Setting up Relay + NextJS/Vite with WunderGraph is easy

We ourselves tried to set up Relay with NextJS and Vite. It is not simple. In fact, it's quite difficult. We found npm packages that try to bridge the gap between Relay and NextJS, but they weren't very well supported, the documentation was outdated and, most importantly, we felt they were too niche, e.g. forcing the use of getInitalPropswhich is deprecated in NextJS.

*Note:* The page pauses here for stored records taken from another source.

(** * The CNS naming service (src/cns.ts): a shallow embedding and its properties

    The class [Cns] of src/cns.ts binds a name-hashing engine to a two-step
    registry/resolver lookup.  The first half of this file holds the
    definitions:

    - [Keccak], [Hex], [utf8], [Namehash]: the hash function and the
      name-hashing recursion of ./cns/namehash;
    - [Regex]: regular expressions with a derivative-based test, for the
      pattern of [isSupportedDomain];
    - errors, contracts, the transport and the type [Promise] of
      asynchronous, fallible calls;
    - [Cns]: the methods of the class, in the order of the source.

    The second half holds the properties.

    Conventions.  A JavaScript string is a [string], one [ascii] per code
    unit, so code units are below 256.  A value that may be [undefined] or
    [null] is an [option].  A synchronous function that may throw returns
    [exn + A]; an [async] one returns a [Promise A]. *)

From Stdlib Require Import ZArith List String Ascii Bool Lia.
Import ListNotations.

Local Open Scope string_scope.
Local Open Scope Z_scope.

(* ================================================================== *)
(** * Keccak-256 *)

(** Modelled from the spec: the hash function [H] of the Namehash Engine
    (section 4.1) lives in ./cns/namehash, which is not among the sources.
    The spec calls it "the system's fixed cryptographic hash function"; the
    regression values of Cns.test.ts are those of Keccak-256 (the hash of
    Ethereum name hashing), which is what [sha3] is here: Keccak-f[1600],
    rate 136 bytes, padding 0x01 .. 0x80, 32 bytes of output. *)
Module Keccak.

Definition mask64 : Z := 2 ^ 64 - 1.

Definition rotl64 (x n : Z) : Z :=
  Z.land (Z.lor (Z.shiftl x n) (Z.shiftr x (64 - n))) mask64.

Definition not64 (x : Z) : Z := Z.lxor x mask64.

(** The state: 25 lanes of 64 bits, lane (x, y) at index x + 5 * y. *)
Definition state := list Z.

Definition lane (st : state) (x y : nat) : Z :=
  nth (x mod 5 + 5 * (y mod 5))%nat st 0.

Definition lanes (f : nat -> nat -> Z) : state :=
  map (fun i => f (i mod 5)%nat (i / 5)%nat) (seq 0 25).

Definition column (st : state) (x : nat) : Z :=
  Z.lxor (lane st x 0)
    (Z.lxor (lane st x 1)
       (Z.lxor (lane st x 2) (Z.lxor (lane st x 3) (lane st x 4)))).

Definition theta (st : state) : state :=
  lanes (fun x y =>
    Z.lxor (lane st x y)
      (Z.lxor (column st (x + 4)) (rotl64 (column st (x + 1)) 1))).

Definition rotation_offsets : list Z :=
  [ 0;  1; 62; 28; 27;
   36; 44;  6; 55; 20;
    3; 10; 43; 25; 39;
   41; 45; 15; 21;  8;
   18;  2; 61; 56; 14].

Definition offset (x y : nat) : Z :=
  nth (x mod 5 + 5 * (y mod 5))%nat rotation_offsets 0.

(** rho and pi in one pass: the lane written at (X, Y) is the lane read at
    (x, y) = (X + 3Y, X), rotated by its offset. *)
Definition rho_pi (st : state) : state :=
  lanes (fun X Y =>
    let x := ((X + 3 * Y) mod 5)%nat in
    rotl64 (lane st x X) (offset x X)).

Definition chi (st : state) : state :=
  lanes (fun x y =>
    Z.lxor (lane st x y)
      (Z.land (not64 (lane st (x + 1) y)) (lane st (x + 2) y))).

Definition iota (rc : Z) (st : state) : state :=
  match st with
  | [] => []
  | l :: rest => Z.lxor l rc :: rest
  end.

Definition round_constants : list Z :=
  [0x0000000000000001; 0x0000000000008082; 0x800000000000808A;
   0x8000000080008000; 0x000000000000808B; 0x0000000080000001;
   0x8000000080008081; 0x8000000000008009; 0x000000000000008A;
   0x0000000000000088; 0x0000000080008009; 0x000000008000000A;
   0x000000008000808B; 0x800000000000008B; 0x8000000000008089;
   0x8000000000008003; 0x8000000000008002; 0x8000000000000080;
   0x000000000000800A; 0x800000008000000A; 0x8000000080008081;
   0x8000000000008080; 0x0000000080000001; 0x8000000080008008].

Definition round (st : state) (rc : Z) : state :=
  iota rc (chi (rho_pi (theta st))).

Definition keccak_f (st : state) : state :=
  fold_left round round_constants st.

Definition rate : nat := 136.

(** Multi-rate padding of Keccak: 0x01, zeros, 0x80, up to a whole
    number of blocks (a single byte 0x81 when one byte is missing). *)
Definition pad (msg : list Z) : list Z :=
  let missing := (rate - (List.length msg mod rate))%nat in
  match missing with
  | 1%nat => (msg ++ [0x81])%list
  | _ => (msg ++ [0x01] ++ repeat 0 (missing - 2) ++ [0x80])%list
  end.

So we took a step back and created a solution that works with Vanilla React and frontend frameworks like NextJS and Vite without being too niche. We've built the necessary tools to make Server Side Rendering (SSR), Static Site Generation (SSG), and Render as You Receive easy to use with any frontend framework.

Additionally, we made sure to choose some sensible defaults, such as forcing operations to be saved to default without any configuration, giving the user a default secure experience without having to think about it.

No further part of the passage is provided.